# Sélection multiple impossible



## c3picasso (17 Janvier 2011)

Bonjour,

Je me suis équipé d'un Macbook avec OS X version 10.6.4.
Je ne parviens pas à effectuer une sélection multiple de dossiers contigus en appliquant, je crois, la bonne méthode :
1 clic sur le 1er dossier, puis un clic sur le dernier avec touche cmd enfoncée.

J'ai bien vérifié les préférences système du clavier.

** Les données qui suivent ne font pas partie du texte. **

Lemma assigned_bound func id ts v c :
  within func (Assign ts v) → Name id ∈ ts → class_call v = Some c → is_Some (dget (bound func) id).
Proof.
  unfold bound. rewrite <-elem_of_walk. generalize (walk func). intros l Hin Hid Hv.
  induction l as [|n l IH] using rev_ind; [by apply elem_of_nil in Hin|]. rewrite foldl_app. cbn [foldl].
  apply elem_of_app in Hin as [Hin|Hin%list_elem_of_singleton].
  - destruct (bind_targets_spec (foldl bind_targets [] l) n id) as [->|(? & ? & ? & _ & _ & _ & ->)];
      [by apply IH|by eexists].
  - subst n. rewrite (bind_targets_binds _ _ _ _ _ Hv Hid). by eexists.
Qed.

(** The class of every member found is itself a reference found. *)
Lemma member_class_ref files m :
  m ∈ (scan files).2 → ∃ r, r ∈ (scan files).1 ∧ rf_path r = [mr_cls m].
Proof.
  intros (rel & tree & n & Hf & Hn & Hm)%elem_of_scan_members.
  destruct n as [| |f args kws line| | |l| |]; try (by apply elem_of_nil in Hm).
  - cbn [members_of] in Hm. destruct (class_call (Call f args kws line)) as [c|] eqn:Hc; [|by apply elem_of_nil in Hm].
    apply list_elem_of_omap in Hm as ([[arg|] v] & _ & Hm); [|done]. injection Hm as <-.
    by eapply class_call_ref.
  - apply list_elem_of_omap in Hm as (k & _ & Hm). unfold member_of in Hm.
    destruct k as [|v a line| | | | | |]; try done. destruct v as [id| | | | | | |]; try done.
    destruct (dget (bound (FunctionDef l)) id) as [c|] eqn:Hb; [|done]. injection Hm as <-.
    apply bound_assigned in Hb as (ts & v & Hw & _ & Hv). eapply class_call_ref; [done| |done].
    eapply within_trans; [exact Hn|]. econstructor; [exact Hw|]. cbn. apply elem_of_app. right. by left.
Qed.

(** ** What the source uses, read off its syntax *)

(** [ibmmq.A.B]: attributes all the way down to the bare name. *)
Inductive names_path : node → list text → Prop :=
  | names_one a line : names_path (Attribute (Name BINDING) a line) [a]
  | names_more v path a line : names_path v path → names_path (Attribute v a line) (path ++ [a]).

(** [ibmmq.C(...)]. *)
Inductive makes (cls : text) : node → Prop :=
  | makes_class line' args kws line :
      makes cls (Call (Attribute (Name BINDING) cls line') args kws line).

(** A member of a class is used: as a keyword of a call that makes one, or as an attribute of a
    name that some function assigns from such a call, and from no other class. *)
Inductive uses_member (tree : node) (cls member : text) : Prop :=
  | used_as_keyword line' args kws line value :
      within tree (Call (Attribute (Name BINDING) cls line') args kws line) →
      (Some member, value) ∈ kws → uses_member tree cls member
  | used_on_local body id ts value line :
      within tree (FunctionDef body) →
      within (FunctionDef body) (Assign ts value) → Name id ∈ ts → makes cls value →
      (∀ ts' value' cls', within (FunctionDef body) (Assign ts' value') → Name id ∈ ts' →
         makes cls' value' → cls' = cls) →
      within (FunctionDef body) (Attribute (Name id) member line) → uses_member tree cls member.

Lemma names_path_chain n path parts : names_path n path → chain_from parts n = Some (path ++ parts).
Proof.
  intros H. revert parts. induction H as [a line|v path a line _ IH]; intros parts; [done|].
  cbn [chain_from]. by rewrite IH, <-app_assoc.
Qed.

Lemma makes_class_call cls n : makes cls n ↔ class_call n = Some cls.
Proof.
  split; [by intros []|]. unfold class_call. destruct n as [| |f args kws line| | | | |]; try done.
  unfold chain. destruct f as [id|v a l| | | | | |]; try done; cbn [chain_from].
  - by rewrite andb_false_r.
  - destruct v as [id|v b l'| | | | | |]; try done; cbn [chain_from].
    + case_bool_decide; [subst|done]. cbn. by intros [= ->].
    + assert (∀ v parts, 2 ≤ length parts → match chain_from parts v with Some [c] => Some c | _ => None end = None) as Hlong.
      { clear. induction v; intros parts Hl; try done; cbn [chain_from].
        - destruct parts as [|p [|q parts]]; simpl in Hl; [lia|lia|]. by destruct (_ && _).
        - apply IHv. simpl. lia. }
      rewrite Hlong; [done|simpl; lia].
Qed.

(** Every member used is among those the scan finds. *)
Lemma uses_member_found tree cls member rel :
  uses_member tree cls member → ∃ n w, within tree n ∧ mk_member cls member w ∈ members_of rel n.
Proof.
  intros [line' args kws line value Hw Hkw|body id ts value line Hf Ha Hid Hv Hone Hw].
  - eexists _, _. split; [exact Hw|]. cbn [members_of]. change (class_call _) with (Some cls). cbv iota beta.
    apply list_elem_of_omap. exists (Some member, value). by split.
  - exists (FunctionDef body), (where_ rel line). split; [done|]. cbn [members_of]. unfold local_members.
    apply list_elem_of_omap. exists (Attribute (Name id) member line). rewrite elem_of_walk. split; [done|].
    apply makes_class_call in Hv as Hc. destruct (assigned_bound _ _ _ _ _ Ha Hid Hc) as [c Hb].
    cbn [member_of]. rewrite Hb. apply bound_assigned in Hb as (ts' & v' & Ha' & Hid' & Hv').
    rewrite (Hone _ _ _ Ha' Hid' (proj2 (makes_class_call _ _) Hv')). done.
Qed.

(** C25. An installation whose self-check passes with ibmmq present has every module importing
    and a binding that has what the package's source names in it: each [ibmmq.A.B] chain
    anywhere in a file resolves, and a class has each member used of it as a keyword of a call
    that makes one or as an attribute of a local that is assigned from such calls of that one
    class. A member used on a parameter, or on a local assigned from two classes, is not
    covered. *)
Theorem selfcheck_sound {obj} (getattr : obj → text → option obj) is_struct make i files :
  selfcheck_main getattr is_struct make i files = 0%Z → in_mqi i = true →
  Forall (λ m, m.2 = true) (in_modules i) ∧
  ∃ b, in_binding i = Some b ∧ ∀ rel tree, (rel, tree) ∈ files →
    (∀ n path, within tree n → names_path n path → is_Some (lookup_path getattr b path)) ∧
    (∀ cls member, uses_member tree cls member → class_has getattr is_struct make b cls member).
Proof.
  unfold selfcheck_main. intros H Hmqi. rewrite Hmqi in H. destruct (in_python i); [|done]. cbn [negb] in H.
  case_bool_decide as H0; [clear H|done].
  assert (Forall (λ m, m.2 = true) (in_modules i)) as Hmod.
  { apply Forall_forall. intros [nm []] Hin; [done|]. exfalso.
    assert ((nm, false) ∈ List.filter (λ m : text * bool, negb m.2) (in_modules i)) as Hf.
    { by apply list_elem_of_In, filter_In; rewrite <-list_elem_of_In. }
    destruct (List.filter _ (in_modules i)); [by apply elem_of_nil in Hf|simpl in H0; lia]. }
  split; [done|]. destruct (in_binding i) as [b|]; [|lia]. exists b. split; [done|].
  assert (check_api getattr is_struct make b files = 0) as Hc by lia. unfold check_api in Hc.
  destruct (scan files) as [refs members] eqn:Hscan.
  destruct (problems getattr is_struct make b refs members) as [[|]|] eqn:Hp; [|done..].
  apply problems_clean in Hp as [Hrefs Hmem]. intros rel tree Hf. split.
  - intros n path Hn Hpath. pose proof (names_path_chain _ _ [] Hpath) as Hch. rewrite app_nil_r in Hch.
    assert (∃ w, mk_ref path w ∈ (scan files).1) as [w Hin].
    { assert (∃ v a line, n = Attribute v a line) as (v & a & line & ->) by (destruct Hpath; eauto).
      exists (where_ rel line). apply elem_of_scan_refs. exists rel, tree, (Attribute v a line).
      split_and!; [done..|]. cbn [ref_of]. unfold chain. by rewrite Hch. }
    rewrite Hscan in Hin. apply (Hrefs _ Hin).
  - intros cls member Hu. destruct (uses_member_found _ _ _ rel Hu) as (n & w & Hn & Hm).
    assert (mk_member cls member w ∈ (scan files).2) as Hin by (apply elem_of_scan_members; by exists rel, tree, n).
    destruct (member_class_ref _ _ Hin) as (r & Hr & Hpath). rewrite Hscan in Hin, Hr. cbn [fst snd] in *.
    destruct (Hmem _ Hin) as [Hnone|?]; [|done]. exfalso. specialize (Hrefs r Hr). rewrite Hpath in Hrefs.
    cbn in Hrefs. cbn in Hnone. rewrite Hnone in Hrefs. by destruct Hrefs.
Qed.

D'où cela peut-il provenir ?

merci de votre aide


----------



## AikiMac (17 Janvier 2011)

Bonjour et bienvenue sur MacGé 
la touche "cmd" te permet *une sélection multiple dossier par dossier* (équivalent à la touche "CTL" du clavier des PC)
Pour la *sélection multiple entre un 1er et un dernier dossier*, c'est la même commande qu'avec windows : la touche "MAJ" 
Donc pour ce que tu cherches à faire : Clic premier élément (dossier ou fichier) > "MAJ" + Clic dernier élément (dossier ou fichier).

En espérant avoir répondu à ta question !!


----------



## c3picasso (18 Janvier 2011)

Bonjour,

Merci pour votre aide mais hélés même en opérant comme indiqué,  idem PC avec clic sur 1er dossier puis MAJ et clic sur dernier cela ne fonctionne toujours pas.
Je précise bien qu'il s'agit d'une sélection multiple sur dossiers ou fichiers contigus.

Pas de problèmes pour fichiers discontinus avec la touche cmd

Avez-vous déjà rencontré ce problème ?


----------



## Sly54 (18 Janvier 2011)

Bonjour,

Pour que le maj clic fonctionne, il ne faut pas être en mode "visualisation par icônes"; il faut être soit en mode liste, soit en mode liste, soit en mode colonne.


----------



## c3picasso (18 Janvier 2011)

Effectivement c'est la solution, ce n'est donc pas tout à fait comme sur un PC.
Merci beaucoup


----------